Luhmann has been disparaged for putting people outside of social systems and for refusing to say his theory is true. As to the first point I will simply say that Luhmann does not claim individual consciousness or psychic systems do not greatly influence social systems but rather says that individuals are not members of social systems (his definition of social systems). This leads to the second point. It may be useful when reading Luhmann to think of social systems as a construct or an observed pattern. He points to pattern he calls a social system. Rather than arguing as to the definition of a social system it may more useful to see Luhmann's use of the term social system as a pattern he and others observe. There is not an ontological argument as to what a social system IS. Luhmann mentions how any social system reduces the infinite complexity of the environment for the sake of communication.

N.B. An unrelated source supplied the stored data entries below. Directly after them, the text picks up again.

Lemma found_hash r logs found tx e : unique_transactions r logs ∅ = Ok found -> found !! tx = Some e -> ev_transaction_hash e = tx.
Proof. intros E (l & [_ Hl]%first_log_elem & [Hh _]%parse_log_hash)%(found_spec _ _ _ _ _ E). congruence. Qed.

(** C35. The discovery fails only if the Ethereum node does or the first log of
    some transaction cannot be parsed.  Otherwise it reports each transaction at
    most once, by the event of its first log, exactly if that is of a kind that
    is looked for; and since all primary kinds are asked for first, whatever is
    looked for, a transaction with a primary event is never reported by a
    secondary one. *)
Theorem transactions_reported_once from to contracts sigs r l1 l2 :
  (forall f logs l sigs, eth_logs f = Some logs -> l ∈ logs -> f_topic0 f = Some sigs -> exists s, head (log_topics l) = Some s /\ s ∈ sigs) ->
  logs_of from to contracts sigs l1 l2 ->
  (is_ok (identify_events from to contracts sigs r) = true <-> forall tx l, first_log tx (l1 ++ l2) = Some l -> is_ok (parse_log l r) = true) /\
  forall evs, identify_events from to contracts sigs r = Ok evs ->
    NoDup (ev_transaction_hash <$> evs) /\
    (forall e, e ∈ evs <-> exists l, first_log (ev_transaction_hash e) (l1 ++ l2) = Some l /\ parse_log l r = Ok e /\ ev_signature e ∈ sigs) /\
    (forall e l, e ∈ evs -> l ∈ l1 -> log_transaction_hash l = Some (ev_transaction_hash e) -> ev_signature e ∈ signature <$> primary_events).
Proof.
  intros Hfilter Hl. rewrite (identify_events_eq _ _ _ _ _ _ _ Hl). pose proof (unique_transactions_spec r (l1 ++ l2) ∅) as Hs.
  destruct (unique_transactions r (l1 ++ l2) ∅) as [found|err] eqn:Eu; cbn [fmap result_fmap is_ok].
  2:{ split; [|done]. destruct Hs as (tx & l & _ & Hf & Hp). split; [done|]. intros Hall. specialize (Hall _ _ Hf). by rewrite Hp in Hall. }
  split.
  { split; [intros _|done]. intros tx l Hf. specialize (Hs tx). rewrite lookup_empty, Hf in Hs. by destruct Hs as (e & -> & _). }
  intros evs [= <-]. set (m := filter _ found).
  assert (Hm : forall tx e, m !! tx = Some e <-> found !! tx = Some e /\ ev_signature e ∈ sigs) by (intros; unfold m; by rewrite map_lookup_filter_Some).
  assert (Hin : forall e, e ∈ into_values m <-> exists l, first_log (ev_transaction_hash e) (l1 ++ l2) = Some l /\ parse_log l r = Ok e /\ ev_signature e ∈ sigs).
  { intros e. rewrite into_values_perm, list_elem_of_fmap. split.
    - intros ([tx e'] & -> & [Hf Hsig]%elem_of_map_to_list%Hm). cbn [snd] in *. rewrite (found_hash _ _ _ _ _ Eu Hf).
      apply (found_spec _ _ _ _ _ Eu) in Hf as (l & ? & ?). eauto.
    - intros (l & Hf & Hp & Hsig). exists (ev_transaction_hash e, e). split; [done|]. apply elem_of_map_to_list, Hm. split; [|done].
      apply (found_spec _ _ _ _ _ Eu). eauto. }
  split_and!.
  - rewrite into_values_perm. replace (ev_transaction_hash <$> (map_to_list m).*2) with (map_to_list m).*1; [apply NoDup_fst_map_to_list|].
    rewrite <- list_fmap_compose. apply list_fmap_ext. intros i [tx e] Hi%list_elem_of_lookup_2%elem_of_map_to_list%Hm.
    cbn. symmetry. by eapply found_hash, Hi.
  - exact Hin.
  - intros e l (l' & Hf & Hp & _)%Hin Hl1 Ht. rewrite first_log_app in Hf. destruct (first_log_is_Some _ _ _ Hl1 Ht) as [l'' Hl''].
    rewrite Hl'' in Hf. injection Hf as ->. apply first_log_elem in Hl'' as [Hl'' _].
    destruct (Hfilter _ _ _ _ (proj1 Hl) Hl'' eq_refl) as (sg & Hsg & ?). apply parse_log_hash in Hp as [_ Hh]. congruence.
Qed.
End Discovery.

He recognized that his observations themselves are of reduced complexity and therefore attributing truth to them is not useful. My own interpretation is that he is pointing at a moon that cannot be described or even "understood" and some are arguing about what is doing the pointing rather than the direction it points. Evaluate this book based on how useful its way of thinking is and you may find a gold mine. If you find yourself arguing for or against the truth of what he is saying you may be missing the point. This book is not an easy read. A good introduction to Luhmann may be "Luhmann Explained" by Moeller. I think he misses the above-mentioned points but it is more digestible and gets to the meat of much of Luhmann's work beyond "Social Systems".
1 of 1 people found the following review helpful:
5.0 out of 5 stars
A new perspective of society - Luhmann's "Social Systems",
By
This review is from: Social Systems (Writing Science) (Paperback)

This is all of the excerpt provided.